Toutes ces miseres susdictes sont corporelles ou bien mixtes et communes à l’esprit et au corps ; et ne montent gueres plus haut que l’imagination et fantasie. Considerons les plus fines et spirituelles, qui sont bien plus miseres, comme estans erronées et malignes, plus actives et plus siennes, mais beaucoup moins senties et advouées, ce qui rend l’homme encore plus et doublement miserable, ne sentant que ses maux mediocres, et non les plus grands ; voyre [3] l’on ne les luy ose dire ny toucher, tant il est confict et deploré en sa misere : si faut-il en passant et tout doucement en dire quelque chose, au moins les guigner et monstrer au doigt de loin, affin de luy donner occasion d’y regarder et penser, puis que de soy-mesme il ne s’en advise pas.

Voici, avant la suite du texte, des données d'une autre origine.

(** A trusted-token configuration. [responseType] is set although this
    mode never reads it. *)
Definition trusted : config.t :=
  {| config.subject := Some "alice";
     config.invalidSessionHandler := true;
     config.initialSessionSuccessHandler := true;
     config.cooldownPeriod := VNum (Int 5);
     config.amUrl := Some "https://am.example.com/am/json/realms/root";
     config.ssoToken := Some "AQIC5wM2LY4Sfcx";
     config.ssoTokenName := None;
     config.opUrl := None;
     config.responseType := Some "none";
     config.clientId := None;
     config.authId := None;
     config.idToken := None;
     config.redirectUri := None;
     config.scope := None;
     config.sessionClaimsHandler := false |}.

(** The same standards-based configuration with [cooldownPeriod: 0]. *)
Definition zero_cooldown : config.t :=
  {| config.subject := Some "alice";
     config.invalidSessionHandler := true;
     config.initialSessionSuccessHandler := true;
     config.cooldownPeriod := VNum (Int 0);
     config.amUrl := None;
     config.ssoToken := None;
     config.ssoTokenName := None;
     config.opUrl := Some "https://op.example.com/authorize";
     config.responseType := Some "id_token";
     config.clientId := Some "myRP";
     config.authId := Some "Primary";
     config.idToken := None;
     config.redirectUri := Some "https://rp.example.com/sessionCheck.html";
     config.scope := None;
     config.sessionClaimsHandler := true |}.
Lemma missing_rate_leaves_rows_untransformed_witness :
  ∃ n,
    run (Spec.transform Spec.Yellow) Examples.no_yellow_rate =
      (inr n, with_tables Examples.no_yellow_rate
                (<["yellow_trips" := Spec.with_derived_columns Examples.single_trip]>
                   (trip_tables Examples.no_yellow_rate))) ∧
    n = 0 ∧
    ∀ col, Forall (λ r, column_is_null col r = true)
             (records (Spec.with_derived_columns Examples.single_trip)).
Proof.
  destruct (missing_rate_leaves_rows_untransformed Spec.Yellow Examples.no_yellow_rate
              Examples.single_trip
              [mkEmissionRow (Some "green_taxi") (Some (Qc_of_Z 350))]
              eq_refl eq_refl eq_refl) as (n & Hrun & Hfresh).
  exists n. split; [exact Hrun|]. exact (Hfresh eq_refl).
Defined.

(** C5 fails on the code: without the yellow key the yellow transformation
    returns normally, reporting 0 transformed rows and leaving the trip with
    its derived columns NULL; [transform_data] goes on to transform the
    green trips and only then fails, in the verification, on formatting a
    NULL average. *)
Lemma missing_rate_is_not_fatal :
  (run transform_yellow_trips Examples.no_yellow_rate).1 = inr 0 ∧
  records <$> (trip_tables (run transform_yellow_trips Examples.no_yellow_rate).2
                 !! "yellow_trips") = Some [Examples.row_F] ∧
  (run transform_data Examples.no_yellow_rate).1 = inl TypeError ∧
  (filter (λ r, column_is_null TripCo2Kgs r = true) <$>
     (records <$> (trip_tables (run transform_data Examples.no_yellow_rate).2
                     !! "green_trips"))) = Some [].
Proof. vm_compute. done. Qed.

(** C7.  A transformation that has run to its end leaves a database on
    which running it again changes nothing: the second run recomputes the
    same six values on every row, leaves the same database and reports the
    same count. *)
Theorem transform_is_idempotent
    (c : Spec.Category) (d : Database) (t : TripTable) (ves : list EmissionRow) :
  trip_tables d !! Spec.trips_table c = Some t →
  vehicle_emissions d = Some ves →
  ∃ n d',
    run (Spec.transform c) d = (inr n, d') ∧
    run (Spec.transform c) d' = (inr n, d').
Proof.
  intros Ht Hves. rewrite transform_unfold.
  rewrite (run_transform_trips _ _ _ d ves t batch_size_pos Ht Hves).
  eexists _, _. split; [done|].
  erewrite run_transform_trips;
    [|done|apply lookup_insert_eq|done].
  simpl. rewrite transformed_idempotent.
  unfold with_tables. simpl. by rewrite insert_insert_eq.
Qed.
(** * KU-Talk: the lexical index and the tiered retrieval of the chat endpoint

    A shallow embedding of [backend/search.py] (tokenizer, BM25 index:
    build, save, load, score, the lazily initialised global index) and of
    the retrieval half of [backend/api.py] (the tiers of [chat], excerpt
    extraction, source de-duplication, the rule-based answer).

    Conventions.
    - A Python [str] is a list of Unicode code points ([pystr]).
    - A Python [int] is a [Z]; a Python [float] is a value of a type with
      an arithmetic ([FloatArith]); the functions are written once for every
      such arithmetic and evaluated on exact rationals in the examples.
    - A Python [dict] keeps insertion order: it is an association list whose
      keys are pairwise distinct, updated in place ([dict_set]).
    - A [try: ... except Exception] block is a match on a [result]. *)

From Stdlib Require Import String Ascii DecimalString.
From Stdlib Require Import List ZArith NArith QArith Qround Qabs Bool.
From Stdlib Require Import Lia Lqa Sorted Permutation.
Import ListNotations.

Local Open Scope Z_scope.

(** ** Python exceptions and fallible computations *)

Inductive exn : Type :=
| NameError
| ValueError
| ZeroDivisionError
| OSError.

Inductive result (A : Type) : Type :=
| Ok (a : A)
| Raise (e : exn).

Arguments Ok {A} a.
Arguments Raise {A} e.

Definition bind {A B : Type} (m : result A) (k : A -> result B) : result B :=
  match m with
  | Ok a => k a
  | Raise e => Raise e
  end.

Notation "x <- m ;; k" := (bind m (fun x => k))
  (at level 61, m at next level, right associativity).

(** ** Strings as lists of code points *)

Definition char := N.
Definition pystr := list char.

Definition LT : char := 60%N.
Definition GT : char := 62%N.
Definition SPACE : char := 32%N.
Definition NEWLINE : char := 10%N.

(** The code points of a UTF-8 byte sequence: [need] continuation bytes are
    still to be read into [acc]. *)
Fixpoint utf8_decode (need : nat) (acc : N) (bytes : list N) : pystr :=
  match bytes with
  | [] => []
  | b :: rest =>
      match need with
      | O =>
          if (b <? 128)%N then b :: utf8_decode 0 0%N rest
          else if (b <? 224)%N then utf8_decode 1 (b - 192)%N rest
          else if (b <? 240)%N then utf8_decode 2 (b - 224)%N rest
          else utf8_decode 3 (b - 240)%N rest
      | S O => (acc * 64 + (b - 128))%N :: utf8_decode 0 0%N rest
      | S k => utf8_decode k (acc * 64 + (b - 128))%N rest
      end
  end.

(** A string literal of this file (UTF-8) as a [pystr]. *)
Definition lit (s : string) : pystr :=
  utf8_decode 0 0%N (map N_of_ascii (list_ascii_of_string s)).

Fixpoint str_eqb (a b : pystr) : bool :=
  match a, b with
  | [], [] => true
  | x :: a', y :: b' => N.eqb x y && str_eqb a' b'
  | _, _ => false
  end.

(** [len(l)] *)
Definition len {A : Type} (l : list A) : Z := Z.of_nat (length l).

(** [s.startswith(p)] *)
Fixpoint startswith (p s : pystr) : bool :=
  match p, s with
  | [], _ => true
  | _ :: _, [] => false
  | x :: p', y :: s' => N.eqb x y && startswith p' s'
  end.

(** [sub in s] *)
Fixpoint contains (sub s : pystr) : bool :=
  startswith sub s ||
  match s with
  | [] => false
  | _ :: s' => contains sub s'
  end.

(** [s.count(sub)] for a non-empty [sub]: occurrences are counted from the left
    and do not overlap; [skip] is the number of characters of the last
    occurrence still to be passed over. *)
Fixpoint count_from (sub : pystr) (skip : nat) (s : pystr) : Z :=
  match s with
  | [] => 0
  | _ :: s' =>
      match skip with
      | S k => count_from sub k s'
      | O => if startswith sub s
             then 1 + count_from sub (length sub - 1) s'
             else count_from sub 0 s'
      end
  end.

(** [s.count(sub)]; the empty string occurs [len(s) + 1] times. *)
Definition count (sub s : pystr) : Z :=
  match sub with
  | [] => len s + 1
  | _ :: _ => count_from sub 0 s
  end.

(** [s[:k]] for any integer [k] (a negative [k] counts from the end). *)
Definition slice_to {A : Type} (k : Z) (l : list A) : list A :=
  if 0 <=? k then firstn (Z.to_nat k) l
  else firstn (length l - Z.to_nat (- k)) l.

(** [s.endswith(p)] *)
Definition endswith (p s : pystr) : bool :=
  (length p <=? length s)%nat && str_eqb (skipn (length s - length p) s) p.

(** [sep.join(parts)] *)
Fixpoint join (sep : pystr) (parts : list pystr) : pystr :=
  match parts with
  | [] => []
  | [p] => p
  | p :: rest => p ++ sep ++ join sep rest
  end.

(** [s.strip()] for a given class of whitespace. *)
Fixpoint ltrim (space : char -> bool) (s : pystr) : pystr :=
  match s with
  | [] => []
  | c :: s' => if space c then ltrim space s' else s
  end.

Definition trim (space : char -> bool) (s : pystr) : pystr :=
  rev (ltrim space (rev (ltrim space s))).

(** [x or ''] for a JSON field that may be missing or null. *)
Definition or_empty (x : option pystr) : pystr :=
  match x with
  | Some s => s
  | None => []
  end.

(** Truthiness of an optional string: [None] and [''] are falsy. *)
Definition truthy (x : option pystr) : bool :=
  match x with
  | Some (_ :: _) => true
  | _ => false
  end.

(** ** Insertion-ordered dictionaries *)

Definition dict (V : Type) := list (pystr * V).

Fixpoint dict_find {V : Type} (k : pystr) (d : dict V) : option V :=
  match d with
  | [] => None
  | (k', v) :: d' => if str_eqb k k' then Some v else dict_find k d'
  end.

(** [d.get(k, dflt)] *)
Definition dict_get {V : Type} (k : pystr) (dflt : V) (d : dict V) : V :=
  match dict_find k d with
  | Some v => v
  | None => dflt
  end.

(** [d[k] = v]: an existing key keeps its position, a new key goes last. *)
Fixpoint dict_set {V : Type} (k : pystr) (v : V) (d : dict V) : dict V :=
  match d with
  | [] => [(k, v)]
  | (k', v') :: d' =>
      if str_eqb k k' then (k', v) :: d' else (k', v') :: dict_set k v d'
  end.

Definition keys {V : Type} (d : dict V) : list pystr := map fst d.

(** [d[k] += 1] on a [defaultdict(int)]. *)
Definition dict_incr (k : pystr) (d : dict Z) : dict Z :=
  dict_set k (dict_get k 0 d + 1) d.

(** ** Stable sorting by a key, largest first

    [sorted(l, key=f, reverse=True)] and [l.sort(key=f, reverse=True)] compare
    keys with [<] only and keep elements with equal keys in their original
    order. [insert_desc] puts an element in front of the first element whose
    key is not larger than its own. *)

Section StableSort.
Context {A K : Type} (ltb : K -> K -> bool) (key : A -> K).

Fixpoint insert_desc (x : A) (l : list A) : list A :=
  match l with
  | [] => [x]
  | y :: l' =>
      if ltb (key x) (key y) then y :: insert_desc x l' else x :: y :: l'
  end.

Fixpoint sort_desc (l : list A) : list A :=
  match l with
  | [] => []
  | x :: l' => insert_desc x (sort_desc l')
  end.

(** The key of [x] is not below the key of [y]. *)
Definition not_below (x y : A) : Prop := ltb (key x) (key y) = false.

End StableSort.

(** ** Library functions outside the repository

    The Unicode tables behind [str.lower], [str.strip] and the classes [\w]
    and [\s] of [re], and BeautifulSoup's [get_text]. *)

Class Lib : Type := {
  is_word : char -> bool;          (* \w *)
  is_space : char -> bool;         (* \s, and what str.strip removes *)
  lower : pystr -> pystr;          (* str.lower *)
  soup_text : pystr -> pystr       (* BeautifulSoup(html).get_text(" ", strip=True) *)
}.

(** ** Float arithmetic

    The operations of Python's [float] that the code uses. [of_int] is the
    conversion applied when an [int] meets a [float] (ints beyond the range
    of floats, on which Python raises [OverflowError], are left out);
    [int_truediv] is [/] on two ints; [fdiv] is only called on a non-zero
    divisor ([truediv] below raises otherwise); [flog] is only called on a
    positive argument. *)

Class FloatArith (float : Type) : Type := {
  of_int : Z -> float;
  fadd : float -> float -> float;
  fsub : float -> float -> float;
  fmul : float -> float -> float;
  fdiv : float -> float -> float;
  int_truediv : Z -> Z -> float;
  flog : float -> float;
  fltb : float -> float -> bool;       (* x < y *)
  feqb : float -> float -> bool;       (* x == y *)
  float_repr : float -> pystr;         (* format(x, '') as in an f-string *)
  float_of_str : pystr -> option float;(* float(s); None stands for ValueError *)
  int_of_float : float -> Z            (* int(x), rounding towards zero *)
}.

Section FloatOps.
Context {float : Type} {FA : FloatArith float}.

Definition fzero : float := of_int 0.

(** The literals [0.5], [1.5] and [0.75] are exact binary fractions. *)
Definition f0_5 : float := fdiv (of_int 1) (of_int 2).
Definition f1_5 : float := fdiv (of_int 3) (of_int 2).
Definition f0_75 : float := fdiv (of_int 3) (of_int 4).

(** [x / y] on floats: Python raises when the divisor is zero. *)
Definition truediv (x y : float) : result float :=
  if feqb y fzero then Raise ZeroDivisionError else Ok (fdiv x y).

(** [math.log(x)]: a domain error for [x <= 0]. *)
Definition math_log (x : float) : result float :=
  if fltb x fzero || feqb x fzero then Raise ValueError else Ok (flog x).

End FloatOps.

(** ** The files the program reads

    One entry per file of [data/parsed]: its name, and the JSON object it
    holds ([None] when the file cannot be opened or is not valid JSON). A
    JSON field is a string, or [None] when it is missing or null. *)

Record Parsed : Type := {
  p_title : option pystr;       (* 'title' *)
  p_content : option pystr;     (* 'content' *)
  p_ocr_text : option pystr;    (* 'ocr_text' *)
  p_writer : option pystr;      (* 'writer' *)
  p_WRITER_NM : option pystr;   (* 'WRITER_NM' *)
  p_source_url : option pystr;  (* '_source_url' *)
  p_url : option pystr          (* 'url' *)
}.

Definition store := list (pystr * option Parsed).

(** [open(os.path.join(PARSED_DIR, name))] followed by [json.load]. *)
Fixpoint read_json (dir : store) (name : pystr) : result Parsed :=
  match dir with
  | [] => Raise OSError
  | (n, c) :: dir' =>
      if str_eqb name n
      then match c with Some p => Ok p | None => Raise ValueError end
      else read_json dir' name
  end.

Definition dot_json : pystr := lit ".json".

(** * search.py *)

Module Search.

Section WithLib.
Context {L : Lib}.

(** [TOKEN_RE.findall(text)] for [TOKEN_RE = \w+]: the maximal runs of word
    characters; [cur] is the run being read. *)
Fixpoint findall_words (cur : pystr) (s : pystr) : list pystr :=
  match s with
  | [] => match cur with [] => [] | _ :: _ => [cur] end
  | c :: s' =>
      if is_word c then findall_words (cur ++ [c]) s'
      else match cur with
           | [] => findall_words [] s'
           | _ :: _ => cur :: findall_words [] s'
           end
  end.

(** The josa recognised by [tokenize]: 이 가 은 는 을 를 야 아. *)
Definition particles : list char :=
  [51060; 44032; 51008; 45716; 51012; 47484; 50556; 50500]%N.

Definition ends_in_particle (t : pystr) : bool :=
  match rev t with
  | [] => false
  | c :: _ => existsb (N.eqb c) particles
  end.

Fixpoint add_stripped (toks : list pystr) : list pystr :=
  match toks with
  | [] => []
  | t :: rest =>
      if (2 <? len t) && ends_in_particle t
      then t :: removelast t :: add_stripped rest
      else t :: add_stripped rest
  end.

Definition tokenize (text : pystr) : list pystr :=
  match text with
  | [] => []
  | _ :: _ => add_stripped (map lower (findall_words [] text))
  end.

(** [re.sub('<[^>]+>', ' ', s)]. [pending] holds the characters read since a
    ['<'] whose closing ['>'] has not been met yet; a ['<'] directly followed
    by ['>'], or never closed, stays as it is. *)
Fixpoint sub_tags (pending : option pystr) (s : pystr) : pystr :=
  match s with
  | [] => match pending with None => [] | Some buf => LT :: buf end
  | c :: s' =>
      match pending with
      | None =>
          if N.eqb c LT then sub_tags (Some []) s' else c :: sub_tags None s'
      | Some buf =>
          if N.eqb c GT then
            match buf with
            | [] => LT :: GT :: sub_tags None s'
            | _ :: _ => SPACE :: sub_tags None s'
            end
          else sub_tags (Some (buf ++ [c])) s'
      end
  end.

(** The text of a document as [build] indexes it (line 59). *)
Definition doc_text (parsed : Parsed) : pystr :=
  or_empty (p_title parsed) ++ [SPACE]
  ++ sub_tags None (or_empty (p_content parsed)) ++ [SPACE]
  ++ or_empty (p_ocr_text parsed).

(** [freqs[t] += 1] for every token (lines 65-67). *)
Definition count_tokens (toks : list pystr) : dict Z :=
  fold_left (fun freqs t => dict_incr t freqs) toks [].

End WithLib.

Section WithFloat.
Context {L : Lib} {float : Type} {FA : FloatArith float}.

Premierement pour le regard de l’entendement, est-ce pas une estrange et piteuse misere de l’humaine nature, qu’elle soit toute conficte en erreur et aveuglement ? La pluspart des opinions communes et vulgaires, voire les plus plau-

  1. « Augmenter sa science, c'est augmenter son travail ». Ecclesiaste ch. II. v.18 et 19.
  2. « A la sueur de ton visage ».
  3. Même.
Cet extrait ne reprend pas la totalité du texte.